[Entries taken from a collection]
================

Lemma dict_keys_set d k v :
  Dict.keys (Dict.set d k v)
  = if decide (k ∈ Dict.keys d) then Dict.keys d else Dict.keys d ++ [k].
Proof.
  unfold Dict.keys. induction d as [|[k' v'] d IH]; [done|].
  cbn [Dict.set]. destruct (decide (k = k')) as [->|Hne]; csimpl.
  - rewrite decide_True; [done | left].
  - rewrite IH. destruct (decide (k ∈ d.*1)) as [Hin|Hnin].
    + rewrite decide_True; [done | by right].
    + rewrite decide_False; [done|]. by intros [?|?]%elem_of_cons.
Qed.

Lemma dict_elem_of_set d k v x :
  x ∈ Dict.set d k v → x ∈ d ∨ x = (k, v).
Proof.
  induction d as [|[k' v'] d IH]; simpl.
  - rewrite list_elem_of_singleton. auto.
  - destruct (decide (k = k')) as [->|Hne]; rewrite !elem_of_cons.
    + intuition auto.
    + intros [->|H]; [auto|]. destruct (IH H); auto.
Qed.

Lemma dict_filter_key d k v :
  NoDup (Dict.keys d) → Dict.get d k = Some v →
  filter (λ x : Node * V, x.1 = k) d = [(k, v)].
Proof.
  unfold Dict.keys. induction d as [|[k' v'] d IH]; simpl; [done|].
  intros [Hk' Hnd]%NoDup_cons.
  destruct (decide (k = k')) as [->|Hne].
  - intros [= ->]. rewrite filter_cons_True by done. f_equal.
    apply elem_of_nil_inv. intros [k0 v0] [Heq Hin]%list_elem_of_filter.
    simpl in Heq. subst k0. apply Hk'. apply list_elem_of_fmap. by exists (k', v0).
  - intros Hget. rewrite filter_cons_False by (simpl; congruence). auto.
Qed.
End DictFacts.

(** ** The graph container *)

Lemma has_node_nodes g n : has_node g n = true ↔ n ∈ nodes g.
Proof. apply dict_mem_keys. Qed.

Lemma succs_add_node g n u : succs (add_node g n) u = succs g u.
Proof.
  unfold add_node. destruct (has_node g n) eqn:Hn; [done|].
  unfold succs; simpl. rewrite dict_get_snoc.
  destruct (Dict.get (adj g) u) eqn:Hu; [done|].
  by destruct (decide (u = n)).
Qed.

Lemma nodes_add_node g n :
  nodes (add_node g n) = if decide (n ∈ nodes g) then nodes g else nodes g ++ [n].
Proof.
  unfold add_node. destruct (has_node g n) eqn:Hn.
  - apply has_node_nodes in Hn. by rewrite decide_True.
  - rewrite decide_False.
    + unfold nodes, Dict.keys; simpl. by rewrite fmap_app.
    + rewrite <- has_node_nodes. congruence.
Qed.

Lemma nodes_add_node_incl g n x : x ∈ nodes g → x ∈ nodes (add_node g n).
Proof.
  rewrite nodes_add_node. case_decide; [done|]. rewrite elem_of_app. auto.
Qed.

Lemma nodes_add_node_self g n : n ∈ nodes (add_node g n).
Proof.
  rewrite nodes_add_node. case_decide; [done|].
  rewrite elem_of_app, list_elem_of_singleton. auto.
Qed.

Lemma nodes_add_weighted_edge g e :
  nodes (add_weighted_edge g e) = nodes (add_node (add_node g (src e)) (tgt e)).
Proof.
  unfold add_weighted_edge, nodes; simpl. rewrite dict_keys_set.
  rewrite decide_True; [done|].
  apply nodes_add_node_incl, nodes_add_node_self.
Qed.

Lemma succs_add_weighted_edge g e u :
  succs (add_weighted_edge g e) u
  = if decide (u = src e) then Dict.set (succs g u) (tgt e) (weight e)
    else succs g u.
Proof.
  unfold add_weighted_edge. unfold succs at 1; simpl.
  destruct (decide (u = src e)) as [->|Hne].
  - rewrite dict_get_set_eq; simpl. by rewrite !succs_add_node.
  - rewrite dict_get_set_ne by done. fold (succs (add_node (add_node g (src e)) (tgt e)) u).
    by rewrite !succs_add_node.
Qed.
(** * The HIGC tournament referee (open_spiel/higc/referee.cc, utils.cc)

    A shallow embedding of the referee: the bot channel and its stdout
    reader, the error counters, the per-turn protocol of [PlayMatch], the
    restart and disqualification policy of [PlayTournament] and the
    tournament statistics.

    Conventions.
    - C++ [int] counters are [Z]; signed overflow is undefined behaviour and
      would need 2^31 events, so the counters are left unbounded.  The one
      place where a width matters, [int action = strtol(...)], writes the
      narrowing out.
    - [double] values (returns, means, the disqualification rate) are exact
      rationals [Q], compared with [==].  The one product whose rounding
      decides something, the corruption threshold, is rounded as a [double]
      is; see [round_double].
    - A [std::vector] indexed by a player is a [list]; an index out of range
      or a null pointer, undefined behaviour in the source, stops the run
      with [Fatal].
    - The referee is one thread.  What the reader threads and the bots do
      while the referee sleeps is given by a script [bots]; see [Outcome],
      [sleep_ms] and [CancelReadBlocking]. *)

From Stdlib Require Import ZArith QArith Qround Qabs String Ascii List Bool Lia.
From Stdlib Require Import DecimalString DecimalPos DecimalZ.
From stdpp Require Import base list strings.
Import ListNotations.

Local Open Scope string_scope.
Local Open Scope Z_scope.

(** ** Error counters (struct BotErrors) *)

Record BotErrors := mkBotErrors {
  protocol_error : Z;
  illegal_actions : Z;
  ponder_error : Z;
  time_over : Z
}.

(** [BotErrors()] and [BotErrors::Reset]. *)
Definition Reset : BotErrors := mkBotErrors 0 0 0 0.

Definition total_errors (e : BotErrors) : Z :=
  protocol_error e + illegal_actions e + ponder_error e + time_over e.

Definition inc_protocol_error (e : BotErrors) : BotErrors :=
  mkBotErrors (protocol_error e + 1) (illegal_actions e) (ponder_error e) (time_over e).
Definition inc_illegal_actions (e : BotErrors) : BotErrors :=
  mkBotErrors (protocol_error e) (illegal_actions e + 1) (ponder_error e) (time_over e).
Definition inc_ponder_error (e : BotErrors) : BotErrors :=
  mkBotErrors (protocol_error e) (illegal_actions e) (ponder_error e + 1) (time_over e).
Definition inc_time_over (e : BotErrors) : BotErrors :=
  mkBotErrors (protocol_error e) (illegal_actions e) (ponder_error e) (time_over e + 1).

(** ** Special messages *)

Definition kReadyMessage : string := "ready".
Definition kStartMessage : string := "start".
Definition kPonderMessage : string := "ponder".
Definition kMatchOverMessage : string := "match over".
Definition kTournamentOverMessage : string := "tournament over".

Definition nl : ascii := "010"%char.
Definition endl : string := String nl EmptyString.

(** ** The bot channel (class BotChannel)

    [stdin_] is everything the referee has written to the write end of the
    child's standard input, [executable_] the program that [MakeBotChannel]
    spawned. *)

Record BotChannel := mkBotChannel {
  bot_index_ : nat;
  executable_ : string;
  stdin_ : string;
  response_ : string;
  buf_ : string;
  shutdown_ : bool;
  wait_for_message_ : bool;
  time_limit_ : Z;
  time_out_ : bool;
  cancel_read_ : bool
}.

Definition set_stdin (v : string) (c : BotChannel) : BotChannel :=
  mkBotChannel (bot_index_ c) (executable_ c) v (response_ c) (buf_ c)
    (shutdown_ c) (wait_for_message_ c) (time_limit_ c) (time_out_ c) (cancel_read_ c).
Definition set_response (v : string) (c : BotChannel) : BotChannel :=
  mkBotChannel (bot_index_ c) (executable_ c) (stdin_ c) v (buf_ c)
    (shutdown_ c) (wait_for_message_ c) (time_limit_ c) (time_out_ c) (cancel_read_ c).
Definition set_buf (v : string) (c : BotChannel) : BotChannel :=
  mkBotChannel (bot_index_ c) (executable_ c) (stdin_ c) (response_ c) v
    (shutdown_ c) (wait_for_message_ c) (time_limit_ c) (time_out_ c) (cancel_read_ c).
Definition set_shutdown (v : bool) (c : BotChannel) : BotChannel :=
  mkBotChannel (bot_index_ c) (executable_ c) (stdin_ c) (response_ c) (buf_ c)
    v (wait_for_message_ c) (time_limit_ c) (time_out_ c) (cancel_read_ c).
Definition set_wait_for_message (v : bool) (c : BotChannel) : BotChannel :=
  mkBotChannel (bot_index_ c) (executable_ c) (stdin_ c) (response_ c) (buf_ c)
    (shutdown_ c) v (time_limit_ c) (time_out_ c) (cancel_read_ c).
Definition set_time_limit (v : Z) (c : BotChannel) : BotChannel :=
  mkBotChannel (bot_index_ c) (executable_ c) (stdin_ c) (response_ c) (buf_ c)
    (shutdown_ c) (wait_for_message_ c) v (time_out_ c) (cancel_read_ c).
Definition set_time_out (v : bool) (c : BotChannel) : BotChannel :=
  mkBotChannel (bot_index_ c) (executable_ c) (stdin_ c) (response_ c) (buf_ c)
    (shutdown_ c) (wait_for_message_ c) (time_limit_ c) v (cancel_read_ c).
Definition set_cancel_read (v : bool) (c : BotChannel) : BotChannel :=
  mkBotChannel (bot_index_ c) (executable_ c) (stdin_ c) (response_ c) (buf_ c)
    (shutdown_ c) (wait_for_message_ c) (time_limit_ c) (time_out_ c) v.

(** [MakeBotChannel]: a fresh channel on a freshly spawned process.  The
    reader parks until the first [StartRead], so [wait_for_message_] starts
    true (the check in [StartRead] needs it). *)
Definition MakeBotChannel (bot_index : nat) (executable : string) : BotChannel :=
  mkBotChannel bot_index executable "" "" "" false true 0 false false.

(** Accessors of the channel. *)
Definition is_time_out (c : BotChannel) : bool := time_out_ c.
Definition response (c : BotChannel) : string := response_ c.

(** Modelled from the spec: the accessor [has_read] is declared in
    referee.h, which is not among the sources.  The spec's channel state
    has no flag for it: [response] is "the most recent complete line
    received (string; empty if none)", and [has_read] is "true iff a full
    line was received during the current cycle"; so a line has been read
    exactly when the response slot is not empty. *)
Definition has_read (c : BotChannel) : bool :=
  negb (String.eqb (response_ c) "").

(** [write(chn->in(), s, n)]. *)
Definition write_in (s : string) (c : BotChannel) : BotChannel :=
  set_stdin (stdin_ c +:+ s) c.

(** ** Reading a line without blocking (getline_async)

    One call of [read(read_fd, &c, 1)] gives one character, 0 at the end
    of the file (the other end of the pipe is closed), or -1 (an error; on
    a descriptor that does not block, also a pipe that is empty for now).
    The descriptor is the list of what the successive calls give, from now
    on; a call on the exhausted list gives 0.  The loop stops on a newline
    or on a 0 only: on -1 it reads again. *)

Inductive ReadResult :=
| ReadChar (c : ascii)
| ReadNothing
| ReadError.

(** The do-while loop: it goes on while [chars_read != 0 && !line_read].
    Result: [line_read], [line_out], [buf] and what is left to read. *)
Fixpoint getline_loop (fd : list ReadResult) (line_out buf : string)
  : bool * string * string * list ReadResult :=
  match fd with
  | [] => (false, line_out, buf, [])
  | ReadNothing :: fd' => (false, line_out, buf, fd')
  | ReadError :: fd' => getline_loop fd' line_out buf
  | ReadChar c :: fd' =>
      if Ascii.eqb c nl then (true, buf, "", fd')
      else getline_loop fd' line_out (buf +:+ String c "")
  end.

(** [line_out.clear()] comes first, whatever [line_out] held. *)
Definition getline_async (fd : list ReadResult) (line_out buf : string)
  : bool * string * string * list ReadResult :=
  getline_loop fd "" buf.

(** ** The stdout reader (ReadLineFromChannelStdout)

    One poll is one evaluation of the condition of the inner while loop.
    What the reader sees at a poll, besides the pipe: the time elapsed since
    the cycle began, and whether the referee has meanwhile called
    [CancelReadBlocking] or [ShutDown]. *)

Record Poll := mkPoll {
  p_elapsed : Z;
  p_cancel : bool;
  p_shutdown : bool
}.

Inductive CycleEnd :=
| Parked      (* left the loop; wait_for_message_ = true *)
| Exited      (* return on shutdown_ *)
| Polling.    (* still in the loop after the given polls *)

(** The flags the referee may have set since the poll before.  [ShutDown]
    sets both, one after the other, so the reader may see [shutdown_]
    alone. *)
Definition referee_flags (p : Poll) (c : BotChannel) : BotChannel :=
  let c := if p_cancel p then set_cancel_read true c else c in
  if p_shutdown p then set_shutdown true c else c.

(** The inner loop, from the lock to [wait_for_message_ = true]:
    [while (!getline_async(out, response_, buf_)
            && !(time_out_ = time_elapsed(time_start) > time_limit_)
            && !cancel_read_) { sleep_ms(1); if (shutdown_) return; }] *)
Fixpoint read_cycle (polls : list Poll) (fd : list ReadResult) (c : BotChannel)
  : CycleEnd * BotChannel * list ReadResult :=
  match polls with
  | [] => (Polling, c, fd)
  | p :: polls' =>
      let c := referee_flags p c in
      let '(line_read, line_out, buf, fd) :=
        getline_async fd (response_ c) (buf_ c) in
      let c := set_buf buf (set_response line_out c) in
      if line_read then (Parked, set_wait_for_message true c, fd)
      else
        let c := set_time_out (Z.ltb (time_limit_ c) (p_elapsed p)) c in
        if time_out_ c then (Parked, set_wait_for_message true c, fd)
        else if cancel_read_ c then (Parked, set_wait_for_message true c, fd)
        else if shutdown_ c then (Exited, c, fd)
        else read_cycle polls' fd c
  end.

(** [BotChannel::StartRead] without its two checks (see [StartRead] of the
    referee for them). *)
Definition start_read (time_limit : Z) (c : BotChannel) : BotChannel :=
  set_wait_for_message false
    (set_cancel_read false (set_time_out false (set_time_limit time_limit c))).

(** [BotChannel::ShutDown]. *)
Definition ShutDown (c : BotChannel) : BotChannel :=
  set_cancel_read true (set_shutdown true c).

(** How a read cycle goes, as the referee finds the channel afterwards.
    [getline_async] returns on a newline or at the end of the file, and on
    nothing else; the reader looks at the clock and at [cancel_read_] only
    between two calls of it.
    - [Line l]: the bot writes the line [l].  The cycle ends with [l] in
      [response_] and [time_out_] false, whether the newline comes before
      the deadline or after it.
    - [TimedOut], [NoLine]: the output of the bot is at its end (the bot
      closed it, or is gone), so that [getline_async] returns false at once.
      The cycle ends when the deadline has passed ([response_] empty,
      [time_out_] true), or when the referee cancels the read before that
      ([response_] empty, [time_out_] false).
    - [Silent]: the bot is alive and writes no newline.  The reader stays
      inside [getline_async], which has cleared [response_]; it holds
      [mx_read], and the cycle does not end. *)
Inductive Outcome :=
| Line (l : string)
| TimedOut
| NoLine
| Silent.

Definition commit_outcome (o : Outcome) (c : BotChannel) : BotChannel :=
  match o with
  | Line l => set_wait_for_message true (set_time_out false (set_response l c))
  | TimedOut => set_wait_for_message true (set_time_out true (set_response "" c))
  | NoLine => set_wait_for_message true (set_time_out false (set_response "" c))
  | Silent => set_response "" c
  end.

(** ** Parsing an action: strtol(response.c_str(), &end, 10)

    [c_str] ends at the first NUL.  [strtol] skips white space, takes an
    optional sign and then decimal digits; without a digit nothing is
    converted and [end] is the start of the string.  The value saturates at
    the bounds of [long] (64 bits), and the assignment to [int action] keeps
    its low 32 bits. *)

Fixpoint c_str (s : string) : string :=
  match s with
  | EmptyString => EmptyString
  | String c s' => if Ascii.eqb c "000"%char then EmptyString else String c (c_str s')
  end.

================

Exercise objective »
The line above containing "let c := if", the line containing "let c := set_buf", and every line between them are to be transcribed exactly; no other line is wanted.

Task result »
  let c := if p_cancel p then set_cancel_read true c else c in
  if p_shutdown p then set_shutdown true c else c.

(** The inner loop, from the lock to [wait_for_message_ = true]:
    [while (!getline_async(out, response_, buf_)
            && !(time_out_ = time_elapsed(time_start) > time_limit_)
            && !cancel_read_) { sleep_ms(1); if (shutdown_) return; }] *)
Fixpoint read_cycle (polls : list Poll) (fd : list ReadResult) (c : BotChannel)
  : CycleEnd * BotChannel * list ReadResult :=
  match polls with
  | [] => (Polling, c, fd)
  | p :: polls' =>
      let c := referee_flags p c in
      let '(line_read, line_out, buf, fd) :=
        getline_async fd (response_ c) (buf_ c) in
      let c := set_buf buf (set_response line_out c) in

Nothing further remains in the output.